- [Exercise description] In the records below, find the line holding "parse_word words (String c r) = None ∧" and the line holding "- assert (Hcode". Set down both, with every line between them, exactly.

Given information Block Start

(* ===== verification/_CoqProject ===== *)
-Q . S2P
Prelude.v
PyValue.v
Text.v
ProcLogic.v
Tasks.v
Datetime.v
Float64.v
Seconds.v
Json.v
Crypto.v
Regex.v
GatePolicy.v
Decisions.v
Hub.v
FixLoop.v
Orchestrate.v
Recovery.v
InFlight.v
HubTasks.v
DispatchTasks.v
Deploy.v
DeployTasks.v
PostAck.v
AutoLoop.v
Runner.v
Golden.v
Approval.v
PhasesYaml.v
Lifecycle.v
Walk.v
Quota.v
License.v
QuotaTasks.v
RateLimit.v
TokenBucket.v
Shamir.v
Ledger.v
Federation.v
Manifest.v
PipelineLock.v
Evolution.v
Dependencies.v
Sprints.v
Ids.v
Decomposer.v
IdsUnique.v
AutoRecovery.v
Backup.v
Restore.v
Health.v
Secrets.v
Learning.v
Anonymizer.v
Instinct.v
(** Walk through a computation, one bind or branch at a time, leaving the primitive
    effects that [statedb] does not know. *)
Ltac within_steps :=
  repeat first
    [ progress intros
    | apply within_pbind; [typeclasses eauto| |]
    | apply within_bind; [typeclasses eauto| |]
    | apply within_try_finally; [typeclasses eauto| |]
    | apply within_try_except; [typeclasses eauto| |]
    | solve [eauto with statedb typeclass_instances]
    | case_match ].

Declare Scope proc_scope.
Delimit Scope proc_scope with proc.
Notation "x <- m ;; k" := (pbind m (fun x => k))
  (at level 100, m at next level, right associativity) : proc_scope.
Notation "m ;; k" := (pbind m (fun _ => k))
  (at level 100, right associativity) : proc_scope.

Given information Block End
Given information Block Start

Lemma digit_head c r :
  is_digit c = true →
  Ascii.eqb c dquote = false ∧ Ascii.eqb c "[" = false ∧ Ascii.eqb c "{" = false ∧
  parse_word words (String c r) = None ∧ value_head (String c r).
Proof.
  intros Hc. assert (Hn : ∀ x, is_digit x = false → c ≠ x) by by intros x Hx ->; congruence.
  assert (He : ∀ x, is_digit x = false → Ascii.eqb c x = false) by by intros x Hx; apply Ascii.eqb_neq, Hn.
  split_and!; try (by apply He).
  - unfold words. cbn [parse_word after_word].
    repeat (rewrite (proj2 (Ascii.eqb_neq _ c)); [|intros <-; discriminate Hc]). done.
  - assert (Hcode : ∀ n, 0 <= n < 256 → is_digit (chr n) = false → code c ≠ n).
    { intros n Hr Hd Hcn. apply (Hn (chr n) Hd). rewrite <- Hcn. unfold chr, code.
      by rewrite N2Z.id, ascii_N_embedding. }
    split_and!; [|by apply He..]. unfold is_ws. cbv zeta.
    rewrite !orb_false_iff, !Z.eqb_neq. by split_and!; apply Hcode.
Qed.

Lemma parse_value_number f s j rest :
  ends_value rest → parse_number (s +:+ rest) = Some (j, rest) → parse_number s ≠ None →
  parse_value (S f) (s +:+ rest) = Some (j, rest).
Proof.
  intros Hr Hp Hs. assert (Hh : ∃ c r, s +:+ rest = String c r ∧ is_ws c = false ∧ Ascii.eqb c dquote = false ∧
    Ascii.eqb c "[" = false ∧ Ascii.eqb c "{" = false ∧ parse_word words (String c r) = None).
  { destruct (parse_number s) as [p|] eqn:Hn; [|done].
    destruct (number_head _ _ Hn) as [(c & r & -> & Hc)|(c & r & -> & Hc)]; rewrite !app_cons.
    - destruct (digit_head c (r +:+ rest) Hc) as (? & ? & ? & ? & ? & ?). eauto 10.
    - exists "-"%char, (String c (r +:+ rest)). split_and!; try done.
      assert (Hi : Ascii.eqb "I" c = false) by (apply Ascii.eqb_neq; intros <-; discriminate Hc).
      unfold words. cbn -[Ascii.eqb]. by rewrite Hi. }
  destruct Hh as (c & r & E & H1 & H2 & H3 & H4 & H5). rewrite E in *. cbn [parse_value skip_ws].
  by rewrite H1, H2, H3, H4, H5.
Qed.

Given information Block End

- [Task output]
  parse_word words (String c r) = None ∧ value_head (String c r).
Proof.
  intros Hc. assert (Hn : ∀ x, is_digit x = false → c ≠ x) by by intros x Hx ->; congruence.
  assert (He : ∀ x, is_digit x = false → Ascii.eqb c x = false) by by intros x Hx; apply Ascii.eqb_neq, Hn.
  split_and!; try (by apply He).
  - unfold words. cbn [parse_word after_word].
    repeat (rewrite (proj2 (Ascii.eqb_neq _ c)); [|intros <-; discriminate Hc]). done.
  - assert (Hcode : ∀ n, 0 <= n < 256 → is_digit (chr n) = false → code c ≠ n).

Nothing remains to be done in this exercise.